== Data for processing ==

(* ===== verification/Handler.v ===== *)
(** * The offers route of [src/index.js]

    [app.get('/partner-dashboard/offers', async (req, res) => ...)], lines
    46-156, as one function [handle_offers] from [req.query] to the
    route's outcome and the trace of requests it sends upstream, in the
    order it sends them.

    The outcome is a response (status and JSON body) or an exception that
    escapes the async handler: the only code outside the [try] that can
    throw is [affiliate_id.includes('{')] (line 58), which throws when
    Express 4's [qs] parser made [affiliate_id] an object.  What Express then does
    depends on its version (an unhandled rejection in Express 4, the error
    handler in Express 5), so the model stops at the escaping exception.

    The stages follow the code: the probe answer (lines 50-55), the
    [affiliate_id] guard (58-67), the [type] guard (69-74), the list URL
    (76-82), and the [try] block (84-146) with its [catch] (148-155).  The
    clock ([new Date().toISOString()]) and the stack trace of an error are
    inputs, gathered in [runtime]. *)

From S2P Require Import Prelude JsValue Query Upstream Enrich.

Record response := mk_response {
  res_status : Z;
  res_body : jv
}.

Inductive outcome :=
  | Respond (r : response)
  | Unhandled (e : js_exn).

(** The inputs of the handler that are not the request: the timestamp the
    success envelope carries and the [err.stack] of an exception. *)
Record runtime := mk_runtime {
  rt_now : string;
  rt_stack : js_exn -> string
}.

(** A double quote, for the message of line 72. *)
Definition dq : string := chr "034"%char.

(** ** Response bodies *)

(** Lines 51-54. *)
Definition probe_body : jv :=
  JObj [("status", JStr "success");
        ("message", JStr "Partner dashboard backend is operational")].

(** Lines 59-66. *)
Definition bad_affiliate_body (received : qv) : jv :=
  JObj [("error", JStr "Invalid request");
        ("message", JStr "Valid affiliate_id is required");
        ("details", JObj [("received", q_to_jv received);
                          ("expected", JStr "Non-empty string without special characters")])].

(** Lines 70-73. *)
Definition bad_type_body : jv :=
  JObj [("error", JStr "Invalid request");
        ("message", JStr ("Type must be either " +:+ dq +:+ "top" +:+ dq +:+ " or " +:+
                          dq +:+ "latest" +:+ dq +:+ " if provided"))].

(** Lines 96-100. *)
Definition bad_gateway_body (error_text : string) : jv :=
  JObj [("error", JStr "Bad Gateway");
        ("message", JStr "Failed to fetch offers from Everflow");
        ("details", JStr error_text)].

(** Lines 135-146. *)
Definition success_body (now : string) (offers : list jv) : jv :=
  JObj [("status", JStr "success");
        ("data", JObj [("offers", JArr offers);
                       ("count", JNum (Z.of_nat (length offers)));
                       ("_metadata", JObj [("source", JStr "Everflow API");
                                           ("enrichment", JStr "payout_and_currency");
                                           ("timestamp", JStr now)])])].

===

Assignment — In the listing above, transcribe exactly everything from the line containing "route's outcome and" down to the line containing "which throws when", including both and nothing more.

Written response —
    route's outcome and the trace of requests it sends upstream, in the
    order it sends them.

    The outcome is a response (status and JSON body) or an exception that
    escapes the async handler: the only code outside the [try] that can
    throw is [affiliate_id.includes('{')] (line 58), which throws when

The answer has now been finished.